(Part 3 of a Multipart Series
History’s Hidden Figures: The Women We Were Made to Forget)
On March 10, the 129th death anniversary of Savitribai Phule passed in silence. No headlines, nor tributes! We need to start reading about these women—torchbearers we never learned about. We cannot afford to give up these names to history’s blindfolds.
March is International Women’s Rights Month—a time to celebrate progress, honor struggle, and name at least a few of the women who built the world we inhabit.
Here are eight Indian women whose names should echo in every classroom. Their portraits ought to hang in all halls of fame. Even as these women blew up impediments on their path to success with sheer talent and hard work, the world’s biases still refuse to record their struggles. Even when forced to honor their work and celebrate their art, the world has still successfully dodged acknowledging the injustice these trailblazers faced.

Born on January 3, 1831, in Naigaon, Maharashtra, into an oppressed caste, Savitribai was married at nine to a 13-year-old Jyotirao Phule.

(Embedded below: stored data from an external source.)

(* ===== verification/AuthExamples.v ===== *)
(** * Executions of authentication

    An instance of what authentication calls, with the laws of file
    AuthSessions, and concrete requests: that the theorems of files AuthSafety
    and AuthSessions apply, and where restrictions are lost. *)

From S2P Require Import Prelude GoNumbers GoStrings Namespace Permissions Labels Redis Actors AuthService AuthSafety AuthSessions.
Open Scope string_scope.
Open Scope list_scope.

(** ** An instance *)

(** Values written as the digits of their codes. *)
Definition as_digits {A} `{Countable A} (a : A) : string := pos_digits (encode a).
Definition of_digits {A} `{Countable A} (s : string) : option A := decode (digits_pos s).

Lemma of_digits_as_digits {A} `{Countable A} (a : A) : of_digits (as_digits a) = Some a.
Proof. unfold of_digits, as_digits. by rewrite digits_pos_digits, decode_encode. Qed.

Definition all_of_team : list Permission := PermissionsSingle "root.team" "*" "*".
Definition only_reading : list Permission := PermissionsSingle "root.team" "connections" "get".

Definition alice_claim (permissions : list Permission) : Actor := mkActor "" "" "alice" "root.team" ∅ ∅ permissions.

(** The tokens there are: of the system for alice, restricted to reading; of
    alice herself, who says what she may do; of the system, with an actor. *)
Definition tokens : gmap string AuthProxyClaims :=
  {[ "restricted" := mkClaims "api" "alice" ["api"] (Some 100000000000)%Z None "root.team" None false only_reading true false (Some "non_1");
     "self" := mkClaims "" "alice" ["api"] None None "root.team" (Some (alice_claim AllPermissions)) false [] false true None;
     "system" := mkClaims "api" "alice" ["api"] None None "root.team" (Some (alice_claim all_of_team)) false [] true false None ]}.

Definition signer (token : string) : VerifyingKey :=
  if decide (token = "self") then VerifyPublic "alice-public" else VerifyShared "aes".

Definition verifying_key_eqb (k k' : VerifyingKey) : bool :=
  match k, k' with
  | VerifyShared a, VerifyShared b => bool_decide (a = b)
  | VerifyPublic a, VerifyPublic b => bool_decide (a = b)
  | _, _ => false
  end.

#[local] Instance example_external : AuthExternal := {|
  jwt_decode token := tokens !! token;
  jwt_signed token k := verifying_key_eqb k (signer token);
  jwt_registered now c := negb (IsExpired now c);
  jwt_sign _ _ := None;
  current_version k := Some k;
  load_public_key s := Some s;
  decrypt_string ef := Some (ef_Data ef);
  key_of_json s := Some (KeyPublicPrivate s);
  sid_json s := as_digits (sid_Id s, sid_ActorId s);
  sid_of_json s := '(i, a) ← (of_digits s : option (string * string)); Some (mkSessionId i a);
  encrypt_global s := Some (mkEncryptedField "dek" s);
  ef_json e := as_digits (ef_ID e, ef_Data e);
  ef_of_json s := '(i, d) ← (of_digits s : option (string * string)); Some (mkEncryptedField i d);
  base64 s := s;
  base64_decode s := Some s;
  session_json s := as_digits (s_Id s, s_ActorId s, s_ExpiresAt s);
  session_of_json s := '(i, a, e) ← (of_digits s : option (string * string * Z)); Some (mkSession i a [] e);
  new_actor_id n := "act_" +:+ pretty n;
  new_session_id n := "ses_" +:+ pretty n;
  new_uuid n := "uuid-" +:+ pretty n;
  visit_labels := map_to_list
|}.

#[local] Instance example_laws : AuthExternalLaws.
Proof.
  split; cbn [sid_json sid_of_json encrypt_global ef_json ef_of_json base64 base64_decode session_json session_of_json decrypt_string example_external].
  - intros x e [= <-]. by rewrite of_digits_as_digits.
  - done.
  - intros [i a]. by rewrite of_digits_as_digits.
  - intros [i a x e]. by rewrite of_digits_as_digits.
Qed.

Definition example_service : SessionService := mkSessionService 60000000000 2.
Definition with_service (ss : SessionService) : AuthConfig := mkAuthConfig "api" None "aes" true true true (Some ss) true.
Definition example_config : AuthConfig := with_service example_service.

(** Alice may do everything in her namespace and has a key. *)
Definition alice : DbActor := mkDbActor "act_1" "root.team" "" "alice" all_of_team ∅ ∅ (Some (mkEncryptedField "dek" "alice-public")) 0 0 None None.

Definition example_store : store := (CreateActor map_to_list 1 alice (mkStore ∅ {[ "root.team" := mkNamespaceRow ∅ None ]})).2.

Lemma example_store_ok : store_ok example_store.
Proof. apply CreateActor_ok, empty_store_ok. Qed.

(** The world at a second. *)
Definition world_at (second : Z) (st : store) : aworld (gmap string entry) :=
  mkWorld st ∅ ∅ newActorCache None [] [] 0 (second * 1000000000) (second * 1000).

Definition get_request (token : string) : Request := mkRequest "GET" token "" "" None.
Definition post_request (xsrf cookie : string) : Request := mkRequest "POST" "" "" xsrf (Some cookie).

Definition at_second (second : Z) (r : Request) : timed_event := mkTimed (second * 1000000000) (second * 1000) [] (EvRequest true r).

(** The authentication and the world after a request, unauthenticated if it was
    refused. *)
Definition request (cfg : AuthConfig) (e : timed_event) (w : aworld (gmap string entry)) : RequestAuth * aworld (gmap string entry) :=
  match run_event cfg e w with
  | (Some (_, ra), w') => (ra, w')
  | (None, w') => (NewUnauthenticatedRequestAuth, w')
  end.

Definition first_cookie (w : aworld (gmap string entry)) : string := match aw_cookies w with c :: _ => ck_Value c | [] => "" end.
Definition xsrf_of (w : aworld (gmap string entry)) : string := default "" (aw_xsrf w).

(** A token at second 1, and then a session. *)
Definition session_of (cfg : AuthConfig) (token : string) (w : aworld (gmap string entry)) : RequestAuth * aworld (gmap string entry) :=
  let '(ra, w1) := request cfg (at_second 1 (get_request token)) w in
  match EstablishSession cfg ra w1 with (Ok ra', w2) => (ra', w2) | (Err _, w2) => (NewUnauthenticatedRequestAuth, w2) end.

Definition may (ra : RequestAuth) (namespace verb : string) : bool := Allows no_templates (Some ra) namespace "connections" verb "".

(** ** The theorems apply *)

Lemma request_auth_sound_witness :
  let r := get_request "restricted" in
  ∃ ra w', establishAuthFromRequest example_config true r (world_at 1 example_store) = (Ok ra, w') ∧
    token_grants example_config r (world_at 1 example_store) w' ra.
Proof.
  intros r. destruct (establishAuthFromRequest example_config true r (world_at 1 example_store)) as [[e|ra] w'] eqn:He; [vm_compute in He; discriminate|].
  exists ra, w'. split; [done|].
  destruct (request_auth_sound example_config eq_refl eq_refl true r (world_at 1 example_store) ra w') as [H|[H _]].
  - apply example_store_ok.
  - exact He.
  - vm_compute in He. injection He as <- _. reflexivity.
  - exact H.
  - discriminate H.
Defined.

(** The same token three times; the first time its nonce is not committed. *)
Definition three_times : list timed_event :=
  [mkTimed 1000000000 1000 [] (EvUncommitted true false true (get_request "restricted"));
   at_second 2 (get_request "restricted"); at_second 3 (get_request "restricted")].

Lemma nonce_token_once_witness :
  (accepted example_config "restricted" three_times (world_at 0 example_store) ≤ 1 + length (List.filter (lost_record "restricted") three_times))%nat ∧
  accepted example_config "restricted" three_times (world_at 0 example_store) = 2%nat ∧
  (accepted example_config "restricted" (tail three_times) (world_at 0 example_store) ≤ 1 + length (List.filter (lost_record "restricted") (tail three_times)))%nat ∧
  accepted example_config "restricted" (tail three_times) (world_at 0 example_store) = 1%nat.
Proof.
  split_and!; [|vm_compute; reflexivity| |vm_compute; reflexivity];
    (eapply (nonce_token_once example_config eq_refl eq_refl "restricted" _ "non_1" _ 0);
      [vm_compute; reflexivity|reflexivity|discriminate|apply example_store_ok|repeat constructor; vm_compute; discriminate]).
Defined.

Lemma session_serves_witness :
  ∃ row w1 cookie new,
    EstablishSession example_config (mkRequestAuth None (Some (actor_of row)) []) (world_at 1 example_store) =
      (Ok (mkRequestAuth (Some "ses_0") (Some (actor_of row)) []), w1) ∧
    serves example_config example_service "ses_0" 61000000000 row (ck_Value cookie) [new] [at_second 2 (post_request new (ck_Value cookie))] w1.
Proof.
  destruct (live_actor "act_1" example_store) as [row|] eqn:Hrow; [|vm_compute in Hrow; discriminate].
  assert (act_Id (actor_of row) = "act_1") as Hid by (vm_compute in Hrow; injection Hrow as <-; reflexivity).
  destruct (session_serves example_config example_service eq_refl eq_refl eq_refl ltac:(vm_compute; discriminate)
              (mkRequestAuth None (Some (actor_of row)) []) (actor_of row) row (world_at 1 example_store)) as (w1 & cookie & new & He & _ & _ & Hs & _).
  - reflexivity.
  - vm_compute. discriminate.
  - reflexivity.
  - vm_compute. discriminate.
  - reflexivity.
  - reflexivity.
  - rewrite Hid. discriminate.
  - rewrite Hid. exact Hrow.
  - vm_compute. discriminate.
  - vm_compute. reflexivity.
  - discriminate.
  - exists row, w1, cookie, new. split; [exact He|apply Hs].
Defined.

(** ** Where restrictions are lost *)

(** Five places where authentication gives more, or less, than its comments
    say.  A session started with a token that is restricted to reading lets its
    owner do all that the actor may: the restriction, which the token's comment
    says is intersected with the actor's permissions, is not kept.  An actor
    that signs its own token can name any permissions for itself: they are
    stored and it has them from then on.  A deleted actor is authenticated by a
    token that describes it, though no lookup finds it.  With a session timeout
    of 0, which stands for a cookie that lasts as long as the browser's session,
    the session has expired a nanosecond later, while its record stays in Redis
    for ever.  With a queue of two XSRF values three are accepted. *)
Theorem auth_defects :
  (let '(ra, w) := request example_config (at_second 1 (get_request "restricted")) (world_at 0 example_store) in
   let w1 := (session_of example_config "restricted" (world_at 0 example_store)).2 in
   may ra "root.team" "delete" = false ∧
   may (request example_config (at_second 2 (post_request (xsrf_of w1) (first_cookie w1))) w1).1 "root.team" "delete" = true) ∧
  (may (mkRequestAuth None (Some (actor_of alice)) []) "root.other" "delete" = false ∧
   let '(ra, w) := request example_config (at_second 1 (get_request "self")) (world_at 0 example_store) in
   may ra "root.other" "delete" = true ∧ (da_Permissions <$> live_actor "act_1" (aw_store w)) = Some AllPermissions) ∧
  (let st := (DeleteActor 5 "act_1" example_store).2 in
   let ra := (request example_config (at_second 1 (get_request "system")) (world_at 0 st)).1 in
   live_actor "act_1" st = None ∧ (act_Id <$> ra_actor ra) = Some "act_1" ∧ may ra "root.team" "delete" = true) ∧
  (let cfg := with_service (mkSessionService 0 2) in
   let '(ra, w) := session_of cfg "restricted" (world_at 0 example_store) in
   let r := post_request (xsrf_of w) (first_cookie w) in
   ra_sessionId ra = Some "ses_0" ∧ map ck_MaxAge (aw_cookies w) = [0%Z] ∧
   (request cfg (mkTimed 1000000001 1001 [] (EvRequest false r)) w).1 = NewUnauthenticatedRequestAuth ∧
   (e_expire <$> aw_redis w !! getRedisSessionJsonKey "ses_0") = Some None) ∧
  (let w1 := (session_of example_config "system" (world_at 0 example_store)).2 in
   let get := mkRequest "GET" "" "" "" (Some (first_cookie w1)) in
   let w2 := (request example_config (at_second 2 get) w1).2 in
   let w3 := (request example_config (at_second 3 get) w2).2 in
   ss_XsrfRequestQueueDepth example_service = 2%Z ∧ bool_decide (NoDup [xsrf_of w1; xsrf_of w2; xsrf_of w3]) = true ∧
   map (λ x, IsAuthenticated (request example_config (at_second 4 (post_request x (first_cookie w1))) w3).1)
     [xsrf_of w1; xsrf_of w2; xsrf_of w3] = [true; true; true]).
Proof. vm_compute. repeat split. Qed.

The opposition was violent. Orthodox mobs flung stones, cow dung, and slurs at her as she walked to her schools. Savitribai was unfazed and prepared: she simply carried a spare saree in her bag, certain as she was that her clothes would be soiled. Nothing stopped Savitribai, including her own father in law disowning her husband and her and ousting them from their home for the “sin” of educating untouchables. Roofless, the couple moved in with other reformers and continued teaching.
When the bubonic plague hit in 1897, Savitribai helped open a clinic. She died of the same disease on March 10, 1897, clutching an ill child in her arms, who was reported to have later survived.
Though venerated today by some as the “Mother of Modern Indian Education,” Savitribai is often omitted from mainstream history texts. A pioneer educator and feminist, Savitribai Phule is yet to be honored with a rightful place in India’s psyche and history.

Born in 1862 in Barishal, Bengal Presidency, into a conservative family that viewed women’s education with disdain. Kadambini’s marriage to reformer Dwarakanath Ganguly provided her with crucial support.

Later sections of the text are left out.